Disaster victims since Katrina appear to be reluctantly taking this message to heart. After the 2008 floods and levee breaks in Iowa that swamped nearly 2,000 homes in Rapid City, flood victims soon complained about conflicting information they were receiving from federal agencies on everything from new building standards to government buyouts. Financial uncertainty was paralyzing the city’s rebuilding effort. Then New Orleans residents arrived and set up workshops explaining how to organize at the grassroots level and how to proceed without waiting for government aid or involvement. “When the New Orleans organizers showed up in town, we thought, ‘These are our allies,’ ” said one resident. “The bottom-up strength that New Orleans exhibited has to be our model.” The main piece of advice, described in a newspaper headline for this story: “Do it yourself.”

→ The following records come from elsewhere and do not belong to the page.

Lemma incSubnet_correct v mask : (1 <= mask <= 32)%Z →
  incSubnet (ip4 v) mask = Some (ip4 (v + 2 ^ (32 - mask))).
Proof.
  intros Hm. unfold incSubnet. replace (mask =? 0)%Z with false by (symmetry; apply Z.eqb_neq; lia).
  set (q := ((mask - 1) / 8)%Z). set (r := ((mask - 1) mod 8)%Z).
  assert (Hq : (0 <= q <= 3)%Z) by (subst q; Z.to_euclidean_division_equations; lia).
  assert (Hr : (0 <= r < 8)%Z) by (apply Z.mod_pos_bound; lia).
  assert (Hqr : (mask = 8 * q + r + 1)%Z) by (subst q r; Z.to_euclidean_division_equations; lia).
  assert (Hadd : (Z.shiftl 1 (7 - r) mod 256 = 2 ^ (7 - r))%Z).
  { rewrite Z.shiftl_mul_pow2, Z.mul_1_l by lia. apply Z.mod_small. split; [apply Z.pow_nonneg; lia|].
    apply (Z.lt_le_trans _ (2 ^ 8)); [|done]. apply Z.pow_lt_mono_r; lia. }
  assert (Ha : (0 < 2 ^ (7 - r) < 256)%Z).
  { split; [apply Z.pow_pos_nonneg; lia|]. apply (Z.lt_le_trans _ (2 ^ 8)); [|done].
    apply Z.pow_lt_mono_r; lia. }
  rewrite Hadd. clearbody q r. rewrite !ip4_be.
  destruct (incSubnet_be (Z.to_nat q) (3 - Z.to_nat q) v (2 ^ (7 - r)) Ha) as [E1 E2].
  replace (Z.to_nat q + 1 + (3 - Z.to_nat q)) with 4 in * by lia.
  rewrite E1. cbv zeta in *. rewrite E2. do 3 f_equal.
  replace 256%Z with (2 ^ 8)%Z by done. rewrite <-Z.pow_mul_r, <-Z.pow_add_r by lia. f_equal. lia.
Qed.

(** C39. [incSubnet] adds 2^(32-mask) to an IPv4 address, modulo 2^32, as its
    comment says, and never indexes out of range. *)
Theorem incSubnet_adds v mask : (1 <= mask <= 32)%Z →
  incSubnet (ip4 v) mask = Some (ip4 (v + 2 ^ (32 - mask))).
Proof. apply incSubnet_correct. Qed.

(** ** Facts: what the scanner returns *)
(** The addresses with the numbers of [ws], as printed. *)
Definition address (w : Z) : string := IP_String (ip4 w).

So yes, Americans are a practical, market-driven, self-reliant people. Nonetheless, Americans see a positive role for government, too. President Obama picked up on this sentiment and rode that wave to the White House. It was no coincidence that in the summer before his election, one survey showed that eight in ten Americans agreed with the following statement: “The social contract of the twentieth century, an agreement between the government, employers and society that affords Americans with basic necessities of the American Dream, appears to be unraveling.”

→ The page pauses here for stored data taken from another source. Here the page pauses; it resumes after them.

(* ===== verification/UpgradeAgent.v ===== *)
(** * Upgrade of the agent image (src/upgrade_agent)

    At most one image pull is in flight in a process: the package-level
    semaphore [pullSem] is the field [sh_pull_sem] of the shared memory. *)
From S2P Require Import Prelude GoStrings Host.

(** models.UpgradeAgentResult; [NoResult] is the empty string. *)
Inductive upgrade_result : Type := NoResult | UpgradeSuccess | UpgradeFailure.
#[export] Instance upgrade_result_eq_dec : EqDecision upgrade_result.
Proof. solve_decision. Defined.

(** models.UpgradeAgentResponse *)
Record upgrade_response : Type := mkUpgradeResponse { ur_AgentImage : string; ur_Result : upgrade_result }.

Section UpgradeAgent.
Context {env : Env}.
(** encoding/json; the request is its agent image. *)
Variable unmarshal_request : string → result string.
Variable marshal_response : upgrade_response → result string.

(** pullSem.TryAcquire(1) and pullSem.Release(1) *)
Definition TryAcquire : Go bool :=
  shared_do (λ s, if sh_pull_sem s then (false, s)
                  else (true, Shared (sh_cache s) (sh_cancelled s) (sh_go s) (sh_image_sem s) true)).
Definition Release : Go () :=
  shared_do (λ s, ((), Shared (sh_cache s) (sh_cancelled s) (sh_go s) (sh_image_sem s) false)).

(** The deferred function of [Run]: whether or not the response can be encoded,
    the last assignment of the results is the one that stays. *)
Definition deferred_response (response : upgrade_response) : string * string * Z :=
  match marshal_response response with
  | Bad _ => ("", "", 0%Z)
  | Good b => (b, "", 0%Z)
  end.

Definition Run (requestStr : string) : Go (string * string * Z) :=
  match unmarshal_request requestStr with
  | Bad err => mret ("", err_msg err, (-1)%Z)
  | Good AgentImage =>
      pullAllowed ← TryAcquire;
      if negb pullAllowed then mret (deferred_response (mkUpgradeResponse AgentImage NoResult)) else
      '(_, _, pullExitCode) ← ExecutePrivileged "podman" ["pull"; AgentImage];
      let res := if (pullExitCode =? 0)%Z then UpgradeSuccess else UpgradeFailure in
      _ ← Release;
      mret (deferred_response (mkUpgradeResponse AgentImage res))
  end.

(** ** Facts *)
Definition pull_request (image : string) : request := privileged "podman" ["pull"; image].

(** What the environment answers to the pull of an image after [l]. *)
Definition pull_succeeds (l : log) (image : string) : bool :=
  let '(_, _, err) := e_run l "nsenter"
    (["--target"; "1"; "--cgroup"; "--mount"; "--ipc"; "--net"; "--"; "podman"] ++ ["pull"; image]) in
  (getExitCode err =? 0)%Z.

(** With no pull in progress, the image of the request is pulled exactly
    once, the semaphore is free again afterwards, and the response tells whether
    podman succeeded. *)
Theorem upgrade_pulls_once requestStr image l s :
  unmarshal_request requestStr = Good image → sh_pull_sem s = false →
  run (Run requestStr) l s =
    (Done (deferred_response (mkUpgradeResponse image
             (if pull_succeeds l image then UpgradeSuccess else UpgradeFailure))),
     l ++ [pull_request image], s).
Proof.
  intros Hreq Hs. unfold Run. rewrite Hreq. destruct s as [c x g i p]. simpl in Hs. subst p.
  unfold TryAcquire. rewrite run_bind. cbn [run shared_do fst snd sh_pull_sem negb].
  unfold pull_succeeds, ExecutePrivileged, Execute. cbn -[deferred_response getExitCode Z.eqb].
  destruct (e_run _ _ _) as [[o e] err]. cbn -[deferred_response getExitCode Z.eqb].
  done.
Qed.

(** While another pull is in progress nothing is run, the semaphore stays
    taken, and the response has no result and exit code 0. *)
Theorem upgrade_in_progress requestStr image l s :
  unmarshal_request requestStr = Good image → sh_pull_sem s = true →
  run (Run requestStr) l s = (Done (deferred_response (mkUpgradeResponse image NoResult)), l, s).
Proof.
  intros Hreq Hs. unfold Run. rewrite Hreq. unfold TryAcquire. rewrite run_bind.
  cbn [run shared_do]. rewrite Hs. done.
Qed.

(** A response that cannot be encoded is reported as a success with an empty
    output: the deferred function assigns -1 and then overwrites it. *)
Theorem marshal_error_is_lost response err :
  marshal_response response = Bad err → deferred_response response = ("", "", 0%Z).
Proof. intros E. unfold deferred_response. by rewrite E. Qed.
End UpgradeAgent.

(** ** At most one pull in flight *)
Section MutualExclusion.
Context {env : Env}.
Variable unmarshal_request : string → result string.
Variable marshal_response : upgrade_response → result string.

Definition is_pull (r : request) : bool :=
  match r with RExec "nsenter" args => bool_decide ("pull" ∈ args) | _ => false end.

Lemma Run_sem_ok requestStr :
  sem_ok sh_pull_sem is_pull false (Run unmarshal_request marshal_response requestStr).
Proof.
  unfold Run. destruct (unmarshal_request requestStr) as [image|err]; [|done].
  intros s _. destruct (sh_pull_sem s) eqn:E.
  - done.
  - cbn. split; [done|]. intros l. destruct (e_run _ _ _) as [[o e] err]. cbn. intros s' _. done.
Qed.

(** C27. In every interleaving of upgrade steps, at most one goroutine at a time is
    pulling an image. *)
Theorem one_pull_in_flight (requests : list string) l s p :
  sh_pull_sem s = false →
  rtc pstep (Pool l s (map (Run unmarshal_request marshal_response) requests)) p →
  length (List.filter (about_to is_pull) (p_procs p)) ≤ 1.
Proof.
  intros Hs Hrun. eapply exclusive_requests. eapply (exclusive_rtc sh_pull_sem is_pull); [exact Hrun|].
  apply exclusive_start; [done|]. apply Forall_map, Forall_forall. intros r _. apply Run_sem_ok.
Qed.
End MutualExclusion.

(** ** Witnesses *)
Section UpgradeWitness.
Definition demo_unmarshal (s : string) : result string := Good s.
Definition demo_marshal (r : upgrade_response) : result string := Bad (errorf "boom").
Definition demo_busy : shared := Shared ∅ false [] false true.

Lemma upgrade_pulls_once_witness :
  run (@Run (cmd_host (λ _ _ _, ("", "", None))) demo_unmarshal demo_marshal "img") [] shared_init =
    (Done ("", "", 0%Z), [pull_request "img"], shared_init).
Proof.
  rewrite (@upgrade_pulls_once (cmd_host (λ _ _ _, ("", "", None))) demo_unmarshal demo_marshal "img" "img");
    reflexivity.
Defined.

Lemma upgrade_in_progress_witness :
  run (@Run null_env demo_unmarshal demo_marshal "img") [] demo_busy = (Done ("", "", 0%Z), [], demo_busy).
Proof. rewrite (@upgrade_in_progress null_env demo_unmarshal demo_marshal "img" "img"); reflexivity. Defined.

Lemma marshal_error_is_lost_witness :
  deferred_response demo_marshal (mkUpgradeResponse "img" UpgradeSuccess) = ("", "", 0%Z).
Proof. apply (marshal_error_is_lost demo_marshal _ (errorf "boom")). reflexivity. Defined.

(** Two upgrades, the first of which has started to pull. *)
Lemma one_pull_in_flight_witness :
  ∃ p, rtc pstep (Pool [] shared_init (map (@Run null_env demo_unmarshal demo_marshal) ["a"; "b"])) p ∧
       length (List.filter (about_to is_pull) (p_procs p)) ≤ 1.
Proof.
  pose (start := Pool [] shared_init (map (@Run null_env demo_unmarshal demo_marshal) ["a"; "b"])).
  destruct (pool_act 0 start) as [p|] eqn:E; [|discriminate].
  exists p. assert (H : rtc pstep start p) by (eapply rtc_once, (pool_act_sound 0), E).
  split; [exact H|].
  apply (@one_pull_in_flight null_env demo_unmarshal demo_marshal ["a"; "b"] [] shared_init p); [reflexivity|exact H].
Defined.
End UpgradeWitness.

The most charitable critique of the market approach is that its followers are naive and misguided. Inspired by the myth of a self-correcting economy, market fundamentalists merrily send their fellow Americans into the woods to be devoured by wolves. More thoughtful market advocates will concede the danger of an unfettered market but insist that government intervention would make things even worse for everyone, including the poor. A less charitable—but still moderate—critique holds that market advocates know very well the wolves are out there, and probably think government intervention can successfully keep them at bay; but these advocates are unwilling, for selfish reasons, to adopt government protections because such protections would have the result of converting some private resources (enjoyed by the upper class) to public resources (enjoyed by everyone, including the lower class).